You can also nest module definitions:

defmodule Geometry do
  defmodule Rectangle do
    ...
  end
  ...
end

The inner module can be referenced with Geometry.Rectangle.

Note that there is nothing special about the dot character. It’s just one of the allowed characters in a module name. The compiled version doesn’t record any hierarchical relations between the modules.

This is typically used to organize the modules in some meaningful hierarchy that is easier to navigate when reading the code. Additionally, this informal scoping can eliminate possible name clashes. For example, consider two libraries, one implementing a JSON encoder and another implementing an XML encoder. If both libraries defined the module called Encoder, you couldn’t use them both in the same project. However, if the modules are called Json.Encoder and Xml.Encoder, then the name clash is avoided. For this reason, it’s customary to add some common prefix to all module names in a project. Usually, the application or library name is used for this purpose.

2.3.2 Functions

A function must always be a part of a module. Function names follow the same conventions as variables: they start with a lowercase letter or underscore character and are followed by a combination of alphanumerics and underscores.

As with variables, function names can end with the ? and ! characters. The ? character is often used to indicate a function that returns either true or false. Placing the ! character at the end of the name indicates a function that may raise a runtime error. Both of these are conventions, rather than rules, but it’s best to follow them and respect the community style.
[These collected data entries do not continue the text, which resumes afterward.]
(* ===== verification/BridgeDelivery.v ===== *)
(** * BridgeDelivery: a state value on its way from a leaf to the publisher

    Composes the packet cryptography, the frame level, the reassembly of
    fragments and [handle_state_]: the encrypted fragments of a value, relayed
    on any routes, repeated and reordered, end in one publication of the
    value. *)
From S2P Require Import Prelude Wire Crypto Frames Fragments OtaManager BridgeSession BridgeProtocol BridgeLoop BridgeSafety BridgeRun.

(** ** Admission of the fragments of one message *)
Section admission.
Context (entity frag maxb cap base : Z) (flags : nat -> Z) (value : bytes).
Hypothesis frag_pos : 0 < frag.
Abbreviation n := (Z.to_nat (chunk_count frag value)).
Abbreviation view := (fragment_view entity frag flags value).

(** The table holds the pieces [got] of the message, or has room for it. *)
Definition table_holds (got : list nat) (r : Reassembly) : Prop :=
  match got with
  | [] => assemblies r !! entity = None /\
          (size (assemblies r) < Z.to_nat ESPNOW_MAX_PENDING_FRAGMENT_ASSEMBLIES)%nat /\
          0 <= reserved_bytes r /\ reserved_bytes r + 2 * (chunk_count frag value * frag) <= cap
  | _ => (exists a, assemblies r !! entity = Some a /\ holds frag base flags value got a) /\
         (size (delete entity (assemblies r)) < Z.to_nat ESPNOW_MAX_PENDING_FRAGMENT_ASSEMBLIES)%nat /\
         chunk_count frag value * frag <= reserved_bytes r /\
         reserved_bytes r + chunk_count frag value * frag <= cap
  end.

Lemma admit_holds got r i now :
  (i < n)%nat -> chunk_count frag value * frag <= maxb -> maxb < 65536 -> cap < 65536 ->
  table_holds got r ->
  exists r' a, admit_fragment r (view i) base now frag maxb cap = (true, r') /\
    assemblies r' !! entity = Some a /\ holds frag base flags value (i :: got) a /\
    table_holds (i :: got) r'.
Proof.
  intros Hi Hcap Hm Hc Ht. unfold admit_fragment. cbn [view_entity_index fragment_view].
  assert (0 < chunk_count frag value) as Hn by (unfold chunk_count; lia).
  destruct got as [|g got].
  - destruct Ht as (Hnone & Hsize & Hr0 & Hr). rewrite Hnone.
    rewrite (proj2 (Nat.leb_gt _ _)) by done. unfold store_admitted, upd.
    cbn [assemblies reserved_bytes view_entity_index view_fragment_count fragment_view].
    rewrite lookup_insert_eq. cbn [default from_option id asm_active fresh_assembly negb andb].
    rewrite (u32_small (reserved_bytes r + _)) by nia. rewrite u32_small by nia.
    rewrite (proj2 (Z.ltb_ge _ _)) by lia.
    destruct (enter_fresh entity frag maxb base flags value frag_pos i now Hcap) as (a0 & E0 & H0).
    destruct (put_holds entity frag maxb base flags value frag_pos [] a0 i Hi Hcap Hm H0)
      as (a1 & E1 & H1).
    unfold store_fragment_. change (Build_espnow_fragment_assembly_t _ _ _ _ _ _ _ _ _ _ _)
      with fresh_assembly. rewrite E0, E1. eexists _, a1. split; [done|]. cbn.
    rewrite lookup_insert_eq. split; [done|]. split; [done|]. split; [by exists a1|].
    rewrite !delete_insert_eq, delete_id by done. split; [done|]. nia.
  - destruct Ht as ((a & Ha & Hh) & Hsize & Hres). rewrite Ha.
    pose proof (holds_active _ _ _ _ _ _ Hh) as Hact.
    pose proof (holds_base _ _ _ _ _ _ Hh) as Hbase.
    rewrite Hact, Hbase, Z.eqb_refl. cbn [andb negb]. unfold store_admitted.
    cbn [view_entity_index fragment_view]. rewrite Ha. cbn [default from_option id].
    rewrite Hact. cbn [andb negb].
    destruct (enter_holds entity frag maxb base flags value (g :: got) a i now Hh) as [E1 H1].
    destruct (put_holds entity frag maxb base flags value frag_pos _ _ i Hi Hcap Hm H1)
      as (a2 & E2 & H2).
    unfold store_fragment_. rewrite E1, E2. eexists _, a2. split; [done|]. unfold upd; cbn.
    rewrite lookup_insert_eq. split; [done|]. split; [done|]. split; [by exists a2|].
    by rewrite delete_insert_eq.
Qed.

(** The message leaves the table as it found it. *)
Lemma take_holds got r a i :
  table_holds (i :: got) r -> assemblies r !! entity = Some a -> holds frag base flags value (i :: got) a ->
  cap < 65536 -> table_holds [] (take_assembly r entity (data_size a)).
Proof.
  intros ((a' & Ha' & _) & Hsize & Hlo & Hhi) Ha Hh Hc. unfold take_assembly, upd. cbn.
  assert (0 < chunk_count frag value) as Hn by (unfold chunk_count; lia).
  unfold data_size. rewrite (holds_size _ _ _ _ _ _ Hh), Nat2Z.inj_mul, !Z2Nat.id by lia.
  rewrite u32_small by nia. rewrite lookup_delete_eq. split_and!; [done|done|lia|nia].
Qed.
End admission.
Functions can be defined using the def macro:

defmodule Geometry do
  def rectangle_area(a, b) do    
    ...                          
  end
end

Function declaration

Function body

The definition starts with the def expression and is followed by the function name, argument list, and body enclosed in a do...end block. Because you’re dealing with a dynamic language, there are no type specifications for arguments.

Note Notice that defmodule and def aren’t referred to as keywords. That’s because they’re not! Instead, these are examples of Elixir macros. You don’t need to worry about how this works yet; it’s explained a bit later in this chapter. If it helps, you can think of def and defmodule as keywords, but be aware this isn’t exactly true.

If a function has no arguments, you can omit the parentheses:

defmodule Program do
  def run do
    ...
  end
end

What about the return value? Recall that in Elixir, everything that has a return value is an expression. The return value of a function is the return value of its last expression. There’s no explicit return in Elixir.

Note Given that there’s no explicit return, you might wonder how complex functions work. This will be covered in detail in chapter 3, where you’ll learn about branching and conditional logic. The general rule is to keep functions short and simple, which makes it easy to compute the result and return it from the last expression.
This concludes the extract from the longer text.